Inchiesta giornalistica sui fatti prodigiosi attribuiti al frate con le stigmate ora diventato santo
Nel
1962, Karol Wojtyla era vescovo ausiliare a Cracovia. Il l ottobre di
quell'anno veniva inaugurato il Concilio Vaticano il e Karol Wojtyla
aveva raggiunto la capitale italiana insieme ad altri 24 vescovi
polacchi e al cardinale Wyszynski per
partecipare a quello straordinario evento della Chiesa. A Roma aveva
preso alloggio presso il Collegio Polacco, che si trova sul colle
Aventino, in un posto bellissimo, pieno di sole, di verde, da dove si
può godere la veduta di tutta la città. Era felice di essere tornato
nella "città eterna" dove tanti anni prima aveva studiato Teologia.
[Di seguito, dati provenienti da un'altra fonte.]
Lemma clamp_of_complement (s : R) :
  0 <= s -> Rmax 0 (Rmin 1 (1 - Rmin 1 (s / 2))) = clamp01 (1 - s / 2).
Proof.
  intros Hs. unfold clamp01.
  destruct (Rle_dec (s / 2) 1) as [H | H].
  - rewrite (Rmin_right 1 (s / 2)) by exact H. reflexivity.
  - assert (H' : 1 < s / 2) by rlra.
    rewrite (Rmin_left 1 (s / 2)) by rlra.
    replace (1 - 1) with 0 by ring.
    rewrite (Rmin_right 1 0) by rlra.
    rewrite (Rmin_right 1 (1 - s / 2)) by rlra.
    rewrite Rmax_left by rlra.
    rewrite Rmax_left by rlra. reflexivity.
Qed.

Lemma agreement_refines (outs : list AgentOutput) :
  calculate_inter_agent_agreement outs = agreement_of_values outs.
Proof.
  unfold calculate_inter_agent_agreement, agreement_of_values.
  destruct (length outs <? 2)%nat eqn:Elen.
  - apply Nat.ltb_lt in Elen.
    rewrite (std_dev_constant
               (match outs with [] => 0 | o :: _ => IZR (risk_value o) end)).
    + replace (1 - 0 / 2) with 1 by field. symmetry. apply clamp01_one.
    + destruct outs as [| o [| o' outs']]; simpl in *; try lia.
      * constructor.
      * constructor; [reflexivity | constructor].
  - apply Nat.ltb_ge in Elen.
    rewrite length_map.
    assert (E1 : (1 <? length outs)%nat = true) by (apply Nat.ltb_lt; lia).
    rewrite E1.
    unfold population_std_dev. rewrite length_map.
    apply clamp_of_complement. apply sqrt_pos.
Qed.

(** The code gives a result of a named level the ordinal of the
    specification. *)
Lemma risk_value_of_level (o : AgentOutput) (l : level) :
  risk_level o = level_name l -> risk_value o = ordinal l.
Proof.
  intros H. unfold risk_value. rewrite H. destruct l; reflexivity.
Qed.

Lemma values_of_levels (outs : list AgentOutput) :
  forall levels,
  map risk_level outs = map level_name levels ->
  map (fun o => IZR (risk_value o)) outs = map (fun l => IZR (ordinal l)) levels.
Proof.
  induction outs as [| o outs IH]; intros [| l levels] H; try discriminate H.
  - reflexivity.
  - cbn [map] in *. injection H as Ho Hrest.
    rewrite (risk_value_of_level o l Ho), (IH levels Hrest). reflexivity.
Qed.

(** C7. For results whose risk levels are low, medium, high or
    critical, the agreement score is clamp01(1 - populationStdDev / 2)
    over the ordinals low = 1, medium = 2, high = 3, critical = 4 of
    all results; and whatever the risk levels are, it is exactly 1 when
    all results carry the same one and when there is a single
    result. *)
Theorem agreement_is_clamped_std_dev (outs : list AgentOutput) :
  (forall levels,
     map risk_level outs = map level_name levels ->
     calculate_inter_agent_agreement outs = agreement_spec levels) /\
  ((forall a b, In a outs -> In b outs -> risk_level a = risk_level b) ->
   calculate_inter_agent_agreement outs = 1) /\
  (length outs = 1%nat -> calculate_inter_agent_agreement outs = 1).
Proof.
  assert (Hsame :
    (forall a b, In a outs -> In b outs -> risk_level a = risk_level b) ->
    calculate_inter_agent_agreement outs = 1).
  { intros Hall. rewrite agreement_refines. unfold agreement_of_values.
    rewrite (std_dev_constant
               (match outs with [] => 0 | o :: _ => IZR (risk_value o) end)).
    - replace (1 - 0 / 2) with 1 by field. apply clamp01_one.
    - destruct outs as [| o outs']; [constructor |].
      apply List.Forall_forall. intros y Hy.
      apply in_map_iff in Hy. destruct Hy as (z & <- & Hz).
      unfold risk_value. rewrite (Hall z o Hz); [reflexivity | left; reflexivity]. }
  split; [| split; [exact Hsame |]].
  - intros levels Hlevels. rewrite agreement_refines.
    unfold agreement_of_values, agreement_spec.
    rewrite (values_of_levels outs levels Hlevels). reflexivity.
  - intros Hone. apply Hsame.
    destruct outs as [| o [| o' outs']]; simpl in Hone; try discriminate.
    intros a b [<- | []] [<- | []]. reflexivity.
Qed.

Definition rated (id risk : string) : AgentOutput :=
  {| agent_id := id; signal_type := "risk"; risk_level := risk;
     confidence := 0.8%Q; key_drivers := []; source_summary := [];
     reasoning := ""; raw_data := None |}.

(** The spread of the specification's own example values: ordinals 1,
    4, 3 and 2 have mean 5/2 and variance 5/4. *)
Lemma spread_of_all_levels :
  population_std_dev (map (fun l => IZR (ordinal l)) [low; critical; high; medium])
  = sqrt (5 / 4).
Proof.
  unfold population_std_dev, Rsum. simpl. f_equal. field.
Qed.

(** One result of each level: the score is 1 - sqrt(5/4) / 2, and the
    three results of one level score 1. *)
Lemma agreement_is_clamped_std_dev_witness :
  calculate_inter_agent_agreement
    [rated "RiskAgent" "low"; rated "MacroAgent" "critical";
     rated "TechnicalAgent" "high"; rated "SentimentAgent" "medium"]
  = clamp01 (1 - sqrt (5 / 4) / 2) /\
  calculate_inter_agent_agreement
    [rated "RiskAgent" "high"; rated "MacroAgent" "high"; rated "TechnicalAgent" "high"]
  = 1.
Proof.
  split.
  - destruct (agreement_is_clamped_std_dev
                [rated "RiskAgent" "low"; rated "MacroAgent" "critical";
                 rated "TechnicalAgent" "high"; rated "SentimentAgent" "medium"])
      as (Hspec & _ & _).
    rewrite (Hspec [low; critical; high; medium] eq_refl).
    unfold agreement_spec. rewrite spread_of_all_levels. reflexivity.
  - destruct (agreement_is_clamped_std_dev
                [rated "RiskAgent" "high"; rated "MacroAgent" "high";
                 rated "TechnicalAgent" "high"]) as (_ & Hsame & _).
    apply Hsame.
    intros a b [<- | [<- | [<- | []]]] [<- | [<- | [<- | []]]]; reflexivity.
Defined.

(** Ordinals 1 and 4: mean 5/2, variance 9/4, deviation 3/2. *)
Example low_against_critical :
  calculate_inter_agent_agreement [rated "RiskAgent" "low"; rated "MacroAgent" "critical"]
  = 1 / 4.
Proof.
  rewrite agreement_refines. unfold agreement_of_values, population_std_dev.
  simpl map. simpl length.
  replace (IZR (risk_value (rated "RiskAgent" "low"))) with 1 by reflexivity.
  replace (IZR (risk_value (rated "MacroAgent" "critical"))) with 4 by reflexivity.
  unfold Rsum. simpl fold_left. simpl INR.
  match goal with
  | |- context [sqrt ?v] => replace v with ((3 / 2) * (3 / 2)) by field
  end.
  rewrite sqrt_square by rlra.
  unfold clamp01.
  replace (1 - 3 / 2 / 2) with (1 / 4) by field.
  rewrite Rmin_right by rlra. apply Rmax_right. rlra.
Qed.

(** A level the table does not name counts as medium, in any letter
    case. *)
Example unknown_level_counts_as_medium :
  risk_value (rated "RiskAgent" "severe") = 2%Z /\
  risk_value (rated "RiskAgent" "CRITICAL") = 4%Z.
Proof. split; reflexivity. Qed.

End AgreementFacts.

(** ** Contradiction detection *)

Module CircuitBreakerFacts.

Import CircuitBreaker.

Definition output (id risk : string) (drivers : list string) : AgentOutput :=
  {| agent_id := id; signal_type := "risk"; risk_level := risk;
     confidence := 0.8; key_drivers := drivers; source_summary := [];
     reasoning := ""; raw_data := None |}.

Example lower_example : Py.lower "CRITICAL Risk" = "critical risk".
Proof. reflexivity. Qed.

Example join_example : Py.join " " ["a"; "b"; "c"] = "a b c".
Proof. reflexivity. Qed.

Example contains_example :
  Py.contains "bear" "a bearish tone" = true /\ Py.contains "bull" "a bearish tone" = false.
Proof. split; reflexivity. Qed.

(** A risk gap of three ordinals is a contradiction whatever the
    drivers say. *)
Lemma low_critical_contradictory (a b : AgentOutput) :
  Py.lower (risk_level a) = "low" ->
  Py.lower (risk_level b) = "critical" ->
  _is_contradictory a b = true.
Proof.
  intros Ha Hb. unfold _is_contradictory, risk_ordinal.
  rewrite Ha, Hb. reflexivity.
Qed.

Lemma rule_step_keeps (d : gmap string AgentOutput)
    (acc : list (string * string) * option string)
    (rule : (string * string) * string) (p : string * string) :
  In p (fst acc) -> In p (fst (rule_step d acc rule)).
Proof.
  intros Hp. unfold rule_step. destruct rule as [[a1 a2] arb].
  destruct (d !! a1); [| exact Hp].
  destruct (d !! a2); [| exact Hp].
  destruct (_is_contradictory _ _); [| exact Hp].
  simpl. apply in_or_app. left. exact Hp.
Qed.

Lemma rules_keep (d : gmap string AgentOutput)
    (rules : list ((string * string) * string))
    (acc : list (string * string) * option string) (p : string * string) :
  In p (fst acc) -> In p (fst (fold_left (rule_step d) rules acc)).
Proof.
  revert acc.
  induction rules as [| r rules IH]; intros acc Hp; simpl.
  - exact Hp.
  - apply IH. apply rule_step_keeps. exact Hp.
Qed.

(** A rule whose two identities are present and contradictory is
    reported. *)
Lemma rules_report (d : gmap string AgentOutput)
    (rules : list ((string * string) * string))
    (acc : list (string * string) * option string)
    (a1 a2 arb : string) (o1 o2 : AgentOutput) :
  In ((a1, a2), arb) rules ->
  d !! a1 = Some o1 -> d !! a2 = Some o2 ->
  _is_contradictory o1 o2 = true ->
  In (a1, a2) (fst (fold_left (rule_step d) rules acc)).
Proof.
  intros Hin H1 H2 Hc. revert acc.
  induction rules as [| r rules IH]; intros acc; simpl.
  - destruct Hin.
  - destruct Hin as [-> | Hin].
    + apply rules_keep. unfold rule_step. rewrite H1, H2, Hc.
      simpl. apply in_or_app. right. left. reflexivity.
    + apply IH. exact Hin.
Qed.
Doveva rimanere in quella città fino alla metà di dicembre e aveva in
programma, oltre agli impegni conciliari, mille progetti. Aveva
partecipato con gioia alla Messa dell'apertura del Concilio celebrata
nella Basilica di San Pietro. Tutte le mattine si recava alle assemblee
con entusiasmo. Ma tra tante gioie e soddisfazioni, una sera, rientrando nel Collegio Polacco trovò una lettera con
una dolorosa notizia: la dottoressa Wanda Poltawska, moglie del suo
amico Andrei, era malata. Era stata ricoverata in ospedale e gli esami
clinici avevano messo in evidenza la presenza di un tumore.
Karol
Wojtyla conosceva bene quella donna. Era una delle sue migliori
collaboratrici. Wanda Poltawska proveniva da una famiglia polacca
cattolicissima. Da giovane aveva fatto parte dei movimenti cattolici di
Cracovia. Era stata un'esponente della gioventù cattolica femminile
polacca. Per questo, durante la guerra, dopo l'invasione della Polonia
da parte delle truppe tedesche, era stata arrestata e internata nei
campi di concentramento nazisti, dove era rimasta cinque anni, tra
sofferenze e disagi incredibili, sopportati sempre con grande fede e con
rassegnazione. Ritornata in patria, aveva ripreso gli studi
universitari e la sua attività nei gruppi della gioventù cattolica. Dopo
quello che aveva subito e sofferto, era diventata un esempio per i suoi
coetanei. E fu in quegli anni che Karol Wojtyla la conobbe.
Karol era un giovane sacerdote. Era da poco stato nominato vicario
nella chiesa di San Floriano, nel centro della città. il suo incarico
principale era quello di interessarsi degli studenti, dei gruppi
giovanili cattolici. Wojtyla era già laureato in Teologia e Filosofia.
Teneva conferenze che erano seguitissime dai giovani cattolici. Intorno a
lui si radunavano folti gruppi di universitari, assetati di ideali
umanitari e religiosi. Tutti restavano incantati dagli insegnamenti di
Karol e dal suo comportamento. Questi giovani avevano bisogno di restare
periodi sempre più lunghi con lui per discutere, parlare. Allora Karol
Wojtyla aveva pensato alle escursioni in montagna. Lassù, lontani dai
rumori della città, a contatto con la natura, si parlava meglio di Dio e
dei problemi della vita.
Tra
i frequentatori di quelle escursioni, che si ripetevano più volte
l'anno e che duravano anche più di una settimana, c'erano sempre Wanda
Poltawska e suo marito Andrei. Erano laureati in Medicina e
specializzati in Psichiatria. Erano interessatissimi ai temi che Karol
Wojtyla trattava, soprattutto quelli inerenti i problemi della coppia.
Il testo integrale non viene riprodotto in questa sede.